0. Do it for the Right Reasons

If you’re If you’ve already decided to fire the person, just give them a severance and let them go. It’s more humane, more honest, and cheaper. Companies that use fake PIPs make it harder for everyone to engage in these sorts of plans in good faith.

Your Performance Improvement Plans should have the singular goal of improving performance and retaining the employee. If in your organization they don’t, you don’t need this list, you need better leadership.

1. Give Them an Out

Every PIP should come with an escape hatch. If your PIP is going to be 3 months long, offer an equal amount of severance. Let the team member see the plan and if they think it’s fair and achievable, they’ll likely stay. The person should be able to abort the PIP at any point and take the remainder in severance.

2. Have Clearly-Defined Expectations and Timelines

What is expected of the person needs to be unambiguous. To the greatest extent possible it should be objective. If you’re at the point of a PIP there’s likely been a lot of trust burned, so don’t expect your team member to assume you’ll be acting in good faith.

Part of clear expectations is timelines. When do you expect to see the results you’re looking for?

3. Give Them an Advocate

Someone else in the company should serve as their advocate and buddy during this process.
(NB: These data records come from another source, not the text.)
(** The blocks are those L2 serves, and the log starts again at a block that L2 says to be
    safe. *)
Inductive spec_step (target : Z) : spec → spec → Prop :=
| spec_append i w block w1 g k ps :
    l2_BlockByNumber i w = (Ok block, w1) →
    GetHash (tip (log_start g) (log_blocks g)) = zero_hash ∨
      block_ParentHash block = GetHash (tip (log_start g) (log_blocks g)) →
    spec_step target (mkSpec g k ps) (mkSpec (mkLog (log_start g) (log_blocks g ++ [block])) k ps)
| spec_reset head w w1 g k ps :
    l2_HeaderByTag Safe_tag w = (Ok head, w1) →
    spec_step target (mkSpec g k ps)
      (mkSpec (mkLog (NewBlockIDFromHeader head) []) None ps)
| spec_build data g ps :
    carries target data (log_blocks g) →
    spec_step target (mkSpec g None ps) (mkSpec g (Some (data, log_blocks g)) ps)
| spec_post call data blocks rc tr g ps :
    let p := mkPost data blocks call rc tr in
    on_L1 (p_delivery p) →
    (∀ tx, tx_Data tx = call → UnpackAppendTxBatchInput (bm_util m) tx = Ret (Ok [abi_bytes data])) →
    spec_step target (mkSpec g (Some (data, blocks)) ps) (mkSpec g None (ps ++ [p])).

(** [posted] is a record, kept with the world, of the sends that the transaction manager has
    reported as confirmed, each with the calls it made; nothing else changes it. *)
Record history (posted : W → list delivery) : Prop := {
  h_Send : ∀ c w r w', Send c w = Ret (r, w') →
    match r with
    | Ok rc => ∃ tr, (tm_state w').2.2 = (tm_state w).2.2 ++ tr ∧ posted w' = posted w ++ [mkDelivery c rc tr]
    | Err _ => posted w' = posted w
    end;
  h_BlockNumber : ∀ w, posted (l2_BlockNumber w).2 = posted w;
  h_BlockByNumber : ∀ i w, posted (l2_BlockByNumber i w).2 = posted w;
  h_HeaderByTag : ∀ tag w, posted (l2_HeaderByTag tag w).2 = posted w
}.

Definition quiet (posted : W → list delivery) (ev : event W) : Prop :=
  match ev with ev_tick env => ∀ w, posted (env w) = posted w | ev_done => True end.

Context (posted : W → list delivery) (Hist : history posted).
Context (c : Config).
Context (Hblocks : ∀ i w block w1, l2_BlockByNumber i w = (Ok block, w1) → processable util c block).
Context `{LA : !ABILaws A}.
Context (Hsig : signer_signs W0).

Context (target : Z).

(** The simulation: the builder stands for the log and holds the batch, and the record has
    the sends of the posts. *)
Record simulates (p0 : list delivery) s (st : spec) : Prop := {
  sim_inv : builder_inv util c (s.1, sp_log st);
  sim_encoder : encoder_ok target s.1;
  sim_built : lastBuilt s.1 = fst <$> sp_built st;
  sim_posted : posted s.2 = p0 ++ map p_delivery (sp_posts st)
}.

(** From every simulated state, the specification can follow to a state simulated by [s']. *)
Definition follows s s' : Prop := ∀ p0 st, simulates p0 s st →
  ∃ st', rtc (spec_step target) st st' ∧ simulates p0 s' st'.

#[local] Instance follows_preorder : PreOrder follows.
Proof.
  split; [intros s p0 st H; by exists st; split|].
  intros s1 s2 s3 H1 H2 p0 st H. destruct (H1 _ _ H) as (st1 & Hr1 & Hs1).
  destruct (H2 _ _ Hs1) as (st2 & Hr2 & Hs2). exists st2. split; [by etransitivity|done].
Qed.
That person’s job is to make sure they’re being treated fairly, to provide a neutral check that expectations are clear an clearly understood. Let them pick the person, but give them some options from their manager’s peer group (or their skip-level’s peer group).

4. The Manager Goes Under the Microscope, Too

If you assume that every employee on a PIP is an indicator that their management has failed to some non-trivial degree, you’ll be right far more than you’re wrong. This means the manager is likely not a neutral enough party to run the PIP and their performance in the management of this specific employee should be evaluated.